▸ Data in this exercise
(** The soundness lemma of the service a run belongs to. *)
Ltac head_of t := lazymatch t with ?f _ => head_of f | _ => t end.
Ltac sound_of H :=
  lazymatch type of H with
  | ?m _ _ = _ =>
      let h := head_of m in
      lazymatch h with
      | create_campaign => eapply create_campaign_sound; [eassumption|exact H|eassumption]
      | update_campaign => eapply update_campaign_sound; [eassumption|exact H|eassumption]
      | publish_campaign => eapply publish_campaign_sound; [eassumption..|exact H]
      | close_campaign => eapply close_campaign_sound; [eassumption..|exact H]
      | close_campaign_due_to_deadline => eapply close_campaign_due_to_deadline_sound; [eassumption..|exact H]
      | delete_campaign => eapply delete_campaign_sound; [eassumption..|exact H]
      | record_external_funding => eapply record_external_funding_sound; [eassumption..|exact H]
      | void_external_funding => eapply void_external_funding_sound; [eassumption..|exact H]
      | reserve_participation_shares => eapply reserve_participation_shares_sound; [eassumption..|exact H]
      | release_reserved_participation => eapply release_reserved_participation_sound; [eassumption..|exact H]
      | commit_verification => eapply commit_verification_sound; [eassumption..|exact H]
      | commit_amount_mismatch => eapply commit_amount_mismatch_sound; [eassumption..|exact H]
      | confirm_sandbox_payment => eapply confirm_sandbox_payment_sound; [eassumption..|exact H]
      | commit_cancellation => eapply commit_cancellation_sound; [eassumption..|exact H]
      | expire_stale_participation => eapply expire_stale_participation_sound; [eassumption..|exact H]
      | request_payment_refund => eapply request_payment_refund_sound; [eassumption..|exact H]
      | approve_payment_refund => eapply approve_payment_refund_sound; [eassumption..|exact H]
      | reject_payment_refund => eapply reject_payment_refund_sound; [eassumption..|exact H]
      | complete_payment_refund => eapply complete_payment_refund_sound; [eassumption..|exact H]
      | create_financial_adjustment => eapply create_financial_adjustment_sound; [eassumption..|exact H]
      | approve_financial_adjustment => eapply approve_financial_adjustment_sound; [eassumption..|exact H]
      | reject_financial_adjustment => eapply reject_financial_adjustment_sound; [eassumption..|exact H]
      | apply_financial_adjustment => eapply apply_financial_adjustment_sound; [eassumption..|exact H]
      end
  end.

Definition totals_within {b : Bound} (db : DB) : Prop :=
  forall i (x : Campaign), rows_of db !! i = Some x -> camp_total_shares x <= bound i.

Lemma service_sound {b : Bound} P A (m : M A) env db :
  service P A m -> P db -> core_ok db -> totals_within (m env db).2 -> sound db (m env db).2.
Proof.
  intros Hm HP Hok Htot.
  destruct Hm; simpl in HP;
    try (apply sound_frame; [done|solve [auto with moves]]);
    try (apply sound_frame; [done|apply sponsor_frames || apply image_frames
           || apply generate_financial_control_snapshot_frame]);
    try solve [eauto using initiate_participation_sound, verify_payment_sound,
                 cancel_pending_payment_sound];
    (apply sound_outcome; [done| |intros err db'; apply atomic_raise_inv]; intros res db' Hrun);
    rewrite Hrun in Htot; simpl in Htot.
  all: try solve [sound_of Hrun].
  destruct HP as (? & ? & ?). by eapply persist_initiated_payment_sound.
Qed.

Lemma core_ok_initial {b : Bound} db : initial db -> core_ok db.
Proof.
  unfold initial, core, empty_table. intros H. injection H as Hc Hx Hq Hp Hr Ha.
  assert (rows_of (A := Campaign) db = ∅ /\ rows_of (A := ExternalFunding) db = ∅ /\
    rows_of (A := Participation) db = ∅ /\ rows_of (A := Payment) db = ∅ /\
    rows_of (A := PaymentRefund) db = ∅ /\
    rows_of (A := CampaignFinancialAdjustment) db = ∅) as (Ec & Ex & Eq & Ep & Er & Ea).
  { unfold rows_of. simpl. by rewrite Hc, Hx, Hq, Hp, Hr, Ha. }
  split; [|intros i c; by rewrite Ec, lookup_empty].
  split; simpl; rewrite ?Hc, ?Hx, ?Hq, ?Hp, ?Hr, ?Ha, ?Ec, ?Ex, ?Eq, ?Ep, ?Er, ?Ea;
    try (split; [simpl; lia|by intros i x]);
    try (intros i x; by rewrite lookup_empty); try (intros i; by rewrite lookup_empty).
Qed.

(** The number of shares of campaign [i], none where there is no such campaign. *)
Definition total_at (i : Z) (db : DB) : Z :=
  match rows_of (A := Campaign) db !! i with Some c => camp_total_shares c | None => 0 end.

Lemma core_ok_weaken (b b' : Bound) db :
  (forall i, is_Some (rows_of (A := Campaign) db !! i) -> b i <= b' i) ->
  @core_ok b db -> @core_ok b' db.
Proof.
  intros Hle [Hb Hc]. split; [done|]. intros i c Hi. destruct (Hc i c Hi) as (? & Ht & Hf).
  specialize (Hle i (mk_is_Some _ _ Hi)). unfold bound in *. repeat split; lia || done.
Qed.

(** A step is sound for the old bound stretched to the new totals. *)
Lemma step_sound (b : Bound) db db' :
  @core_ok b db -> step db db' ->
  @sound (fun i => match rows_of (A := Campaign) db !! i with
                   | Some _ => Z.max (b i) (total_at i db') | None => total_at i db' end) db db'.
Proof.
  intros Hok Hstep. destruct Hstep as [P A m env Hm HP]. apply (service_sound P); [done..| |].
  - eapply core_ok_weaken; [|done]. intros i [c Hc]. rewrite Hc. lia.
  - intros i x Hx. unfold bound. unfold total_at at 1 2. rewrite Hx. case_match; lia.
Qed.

▸ Activity
Within the listing above, locate the line containing "(** The number" and the line containing "step db db' ->". Reproduce those two lines and all lines between them exactly, with nothing added.

▸ Output of the task
(** The number of shares of campaign [i], none where there is no such campaign. *)
Definition total_at (i : Z) (db : DB) : Z :=
  match rows_of (A := Campaign) db !! i with Some c => camp_total_shares c | None => 0 end.

Lemma core_ok_weaken (b b' : Bound) db :
  (forall i, is_Some (rows_of (A := Campaign) db !! i) -> b i <= b' i) ->
  @core_ok b db -> @core_ok b' db.
Proof.
  intros Hle [Hb Hc]. split; [done|]. intros i c Hi. destruct (Hc i c Hi) as (? & Ht & Hf).
  specialize (Hle i (mk_is_Some _ _ Hi)). unfold bound in *. repeat split; lia || done.
Qed.

(** A step is sound for the old bound stretched to the new totals. *)
Lemma step_sound (b : Bound) db db' :
  @core_ok b db -> step db db' ->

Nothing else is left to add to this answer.